Dari pantauan saya di beberapa lokasi di Jawa Tengah (Jateng) dan
Daeran Istimewa Yogyakarta (DIY), yang dibutuhkan petani adalah
"jaminan pasar". Jangan sampai peluang harga tinggi hanya sesaat,
tapi begitu panen harga turun lagi. Itulah pikiran praktis petani
kita. Oleh karena itu kunci kedua adalah pola kemitraan penanaman
dengan petani dan jaminan pasar.

Siapakah yang akan mampu menjamin pasar? Sementara kepastian
pemerintah untuk menunjuk Badan Urusan Logistik (Bulog) atau lembaga
lainnya sebagai lembaga penyeimbang komoditas kedelai masih menunggu
maka mekanisme pasar yang akan menjadi penentu harga kedelai di
pasaran.

Keseimbangan harga kedelai di tingkat petani dan pengrajin tahu-tempe
sebaiknya terjadi secara alamiah danmarket driven.
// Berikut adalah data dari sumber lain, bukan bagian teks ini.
(* ===== verification/CommittedIndex.v ===== *)
(** * The committed index

    [repo/content]: [committed_content_index.go] with the cache in memory of
    [committed_content_index_mem_cache.go], and the loading of indexes in
    [committed_read_manager.go] and [content_manager_indexes.go].  The contents
    a reader sees are those of the active index blobs, merged; small indexes are
    combined into one in memory. *)

From S2P Require Import Prelude GoStrings GoText GoTime Db IndexID IndexTable IndexV1 IndexV2 IndexBuild Gather PackFormat ContentStore IndexBlobV0.
Open Scope go_scope.

Definition smallIndexEntryCountThreshold : Z := 100.
Definition indexLoadAttempts : nat := 10.
Definition indexRefreshFrequency : Z := 15 * Minute.

(** How the repository is configured. *)
Class Config := {
  permissiveCacheLoading : bool;
  minPreambleLength : Z;
  maxPreambleLength : Z;
  paddingUnit : Z;
  RepositoryFormatBytes : list Z;
  sessionUser : string;
  sessionHost : string;
  clockSkewVariable : option string   (* KOPIA_ENABLE_CLOCK_SKEW_CHECK *)
}.

(** [cc_cache] holds the indexes downloaded, by blob. *)
Record committedContentIndex := mkCommitted {
  cc_rev : Z;
  cc_cache : gmap string pack_index;
  cc_deletionWatermark : Z;
  cc_inUse : gmap string pack_index;
  cc_merged : list pack_index
}.

Definition newCommittedContentIndex : committedContentIndex := mkCommitted 0 ∅ zero_time ∅ [].

(** The state of a [SharedManager], and the storage it is on. *)
Record SharedManager := mkShared {
  sm_world : world;
  sm_committed : committedContentIndex;
  sm_refreshIndexesAfter : Z
}.

Definition on_world {A} (c : M world A) : M SharedManager A := fun s =>
  let '(r, w) := c (sm_world s) in (r, mkShared w (sm_committed s) (sm_refreshIndexesAfter s)).

Definition set_committed (c : committedContentIndex) : M SharedManager unit :=
  modify (fun s => mkShared (sm_world s) c (sm_refreshIndexesAfter s)).

Section Committed.
Context `{Environment} `{Crypter} `{Parameters} `{Config}.

(** [shouldIgnore] *)
Definition shouldIgnore (id : Info) (deletionWatermark : Z) : bool :=
  Deleted id && negb (After (info_time id) deletionWatermark).

(** [getContent] *)
Definition getContent (contentID : ID) : M SharedManager Info :=
  let* c := gets sm_committed in
  let '(r, merged) := Merged_GetInfo (cc_merged c) contentID in
  set_committed (mkCommitted (cc_rev c) (cc_cache c) (cc_deletionWatermark c) (cc_inUse c) merged) ;;*
  match r with
  | Ok (Some info) => if shouldIgnore info (cc_deletionWatermark c) then fail ErrContentNotFound else ret info
  | Ok None => fail ErrContentNotFound
  | Err e => fail (ErrIndexData e)
  end.

(** [addContentToCache] *)
Definition addContentToCache (id : string) (data : list Z) : M SharedManager unit :=
  match Open data Overhead with
  | Err e => fail (ErrIndexData e)
  | Ok ndx =>
      let* c := gets sm_committed in
      set_committed (mkCommitted (cc_rev c) (<[id := ndx]> (cc_cache c)) (cc_deletionWatermark c) (cc_inUse c) (cc_merged c))
  end.

(** [openIndex] *)
Definition openIndex (c : committedContentIndex) (id : string) : result content_error pack_index :=
  match cc_cache c !! id with Some ndx => Ok ndx | None => Err ErrNotCached end.

(** The revision changes when [addIndexBlob] ends, whatever it returns. *)
Definition bump_revision : M SharedManager unit :=
  let* c := gets sm_committed in
  set_committed (mkCommitted (cc_rev c + 1) (cc_cache c) (cc_deletionWatermark c) (cc_inUse c) (cc_merged c)).

(** [addIndexBlob] *)
Definition addIndexBlob (id : string) (data : list Z) (use : bool) : M SharedManager unit :=
  let* r := attempt (
    addContentToCache id data ;;*
    if negb use then ret tt
    else
      let* c := gets sm_committed in
      match cc_inUse c !! id with
      | Some _ => ret tt
      | None =>
          let* ndx := of_result (openIndex c id) in
          set_committed (mkCommitted (cc_rev c) (cc_cache c) (cc_deletionWatermark c) (<[id := ndx]> (cc_inUse c))
                           (cc_merged c ++ [ndx]))
      end) in
  bump_revision ;;*
  of_result r.

(** [listContents], over a callback. *)
Definition listContents {S E} (r : IDRange) (cb : callback S E) (s : S) : M SharedManager (result (iter_error E) unit * S) :=
  let* c := gets sm_committed in
  let '(res, merged, s) := Merged_Iterate (cc_merged c) r
    (fun i s => if shouldIgnore i (cc_deletionWatermark c) then (None, s) else cb i s) s in
  set_committed (mkCommitted (cc_rev c) (cc_cache c) (cc_deletionWatermark c) (cc_inUse c) merged) ;;*
  ret (res, s).

(** [indexFilesChanged] *)
Definition indexFilesChanged (c : committedContentIndex) (indexFiles : list string) : bool :=
  negb (Z.of_nat (length indexFiles) =? Z.of_nat (size (cc_inUse c)))
  || negb (forallb (fun id => bool_decide (is_Some (cc_inUse c !! id))) indexFiles).

(** The loop of [merge]: indexes in use are kept, others opened. *)
Fixpoint merge_files (c : committedContentIndex) (indexFiles : list string) : result content_error (list (string * pack_index)) :=
  match indexFiles with
  | [] => Ok []
  | e :: files =>
      match (match cc_inUse c !! e with Some ndx => Ok ndx | None => openIndex c e end) with
      | Err err => if permissiveCacheLoading then merge_files c files else Err err
      | Ok ndx => let! rest := merge_files c files in Ok ((e, ndx) :: rest)
      end
  end.

(** The loop of [combineSmallIndexes] over the small indexes. *)
Fixpoint add_small (b : Builder) (m : list pack_index) : result content_error Builder :=
  match m with
  | [] => Ok b
  | ndx :: m =>
      match Iterate (E := unit) ndx AllIDs (fun i b => (None, Add b i)) b with
      | (Ok _, _, b) => add_small b m
      | (Err (IndexErr e), _, _) => Err (ErrIndexData e)
      | (Err (CallbackErr _), _, _) => Err ErrPanic
      end
  end.

Definition is_small (ndx : pack_index) : bool := ApproximateCount ndx <? smallIndexEntryCountThreshold.

(** The index combined in memory enters the history. *)
Definition enter_combined (buf : list Z) : M world unit :=
  modify (fun w => mkWorld (w_blobs w) (w_tick w) (w_hashed w) (w_drawn w) (buf :: w_combined w)).

(** [combineSmallIndexes] *)
Definition combineSmallIndexes (m : list pack_index) : M SharedManager (list pack_index) :=
  let toMerge := filter (fun ndx => is_small ndx = true) m in
  let toKeep := filter (fun ndx => is_small ndx = false) m in
  if slen toMerge <=? 1 then ret m
  else
    let* b := of_result (add_small ∅ toMerge) in
    on_world GetMutableParameters ;;*
    let* suffixes := on_world shard_suffixes in
    let* buf := lift_index (Build b mp_IndexVersion (suffixes 0%nat)) in
    on_world (enter_combined buf) ;;*
    let* combined := lift_index (Open buf Overhead) in
    ret (toKeep ++ [combined]).

(** [use], with [merge]: the files become those in use.  Closing the indexes no
    longer in use is left out, as it only frees memory. *)
Definition use (indexFiles : list string) (ignoreDeletedBefore : Z) : M SharedManager unit :=
  let* c := gets sm_committed in
  let c := mkCommitted (cc_rev c) (cc_cache c) ignoreDeletedBefore (cc_inUse c) (cc_merged c) in
  set_committed c ;;*
  if negb (indexFilesChanged c indexFiles) then ret tt
  else
    let* opened := of_result (merge_files c indexFiles) in
    let* merged := combineSmallIndexes opened.*2 in
    let expired := filter (fun e => e.1 ∈ indexFiles) (cc_cache c) in   (* expireUnused *)
    set_committed (mkCommitted (cc_rev c + 1) expired ignoreDeletedBefore (list_to_map opened) merged).

(** [fetchIndexBlobs] with [missingIndexBlobs]; the downloads are made one by
    one. *)
Fixpoint fetch_missing (ids : list string) : M SharedManager unit :=
  match ids with
  | [] => ret tt
  | id :: ids =>
      let* r := attempt (on_world (GetEncryptedBlob id)) in
      match r with
      | Err e => if permissiveCacheLoading then fetch_missing ids else fail e
      | Ok data => addIndexBlob id data false ;;* fetch_missing ids
      end
  end.

Definition fetchIndexBlobs (indexBlobs : list string) : M SharedManager unit :=
  let* c := gets sm_committed in
  fetch_missing (filter (fun id => cc_cache c !! id = None) indexBlobs).

(** [loadPackIndexesLocked]: an index blob that is gone when it is to be
    downloaded was compacted meanwhile, and the listing is made again. *)
Fixpoint load_attempts (n : nat) : M SharedManager unit :=
  match n with
  | O => fail ErrTooManyRetries
  | S n =>
      on_world GetMutableParameters ;;*
      let* active := on_world ListActiveIndexBlobs in
      let indexBlobIDs := md_BlobID <$> active.1 in
      let* r := attempt (fetchIndexBlobs indexBlobIDs) in
      match r with
      | Ok _ =>
          use indexBlobIDs active.2 ;;*
          let* now := on_world timeNow in
          modify (fun s => mkShared (sm_world s) (sm_committed s) (now + indexRefreshFrequency))
      | Err ErrBlobNotFound => load_attempts n
      | Err e => fail e
      end
  end.

Definition loadPackIndexesLocked : M SharedManager unit := load_attempts indexLoadAttempts.

(** [Refresh] *)
Definition Refresh : M SharedManager unit := on_world GetMutableParameters ;;* loadPackIndexesLocked.

(** [CompactIndexes] *)
Definition CompactIndexes (opt : CompactOptions) : M SharedManager bool :=
  on_world GetMutableParameters ;;*
  let* stats := on_world (Compact opt) in
  loadPackIndexesLocked ;;*
  ret stats.

(** [NewSharedManager]: the manager and what it loaded. *)
Definition NewSharedManager (w : world) : result content_error unit * SharedManager :=
  loadPackIndexesLocked (mkShared w newCommittedContentIndex zero_time).

(** [shouldRefreshIndexes] *)
Definition shouldRefreshIndexes : M SharedManager bool :=
  let* now := on_world timeNow in
  let* s := gets sm_refreshIndexesAfter in
  ret (After now s).
End Committed.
Kalau petani kita
diintroduksi dengan varietas unggul kedelai, mereka akan senang sekali
menanam kedelai. Para petani punya harapan titik keseimbangan harga
beli pemerintah/lembaga yang akan ditunjuk nanti berkisar
Rp6.000-Rp7.000 per kilogram.

Akses terpenting untuk pengembangan kedelai adalah akses konsumen
produk kedelai yaitu para anggota Koperasi Tahu Tempe Indonesia
(Kopti) dan akses produsen kedelai yaitu para anggota Koperasi Tani
dan Nelayan (Koptan).

Dua hal inilah yang bisa memegang peran dalam rangka menuju kembalinya
"impian" swasembada kedelai nasional. Diharapkan di masa depan hal
ini bukanlah sebagai impian belaka tetapi dapat menjadi kenyataan.


Solusi

Sekali lagi apa pun langkah pemerintah apakah menurunkan bea impor
sampai nihil atau intervensi pola pertanian, sebagai petani saya tetap
berpendapat solusi yang tepat adalah tetap membudidayakan kedelai
sebagai tanaman produktif yang bukan hanya sebagai tanaman sela tetapi
sebagai pola tanam yang produktif menghasilkan pendapatan yang
berujung pada peningkatan kesejahteraan petani.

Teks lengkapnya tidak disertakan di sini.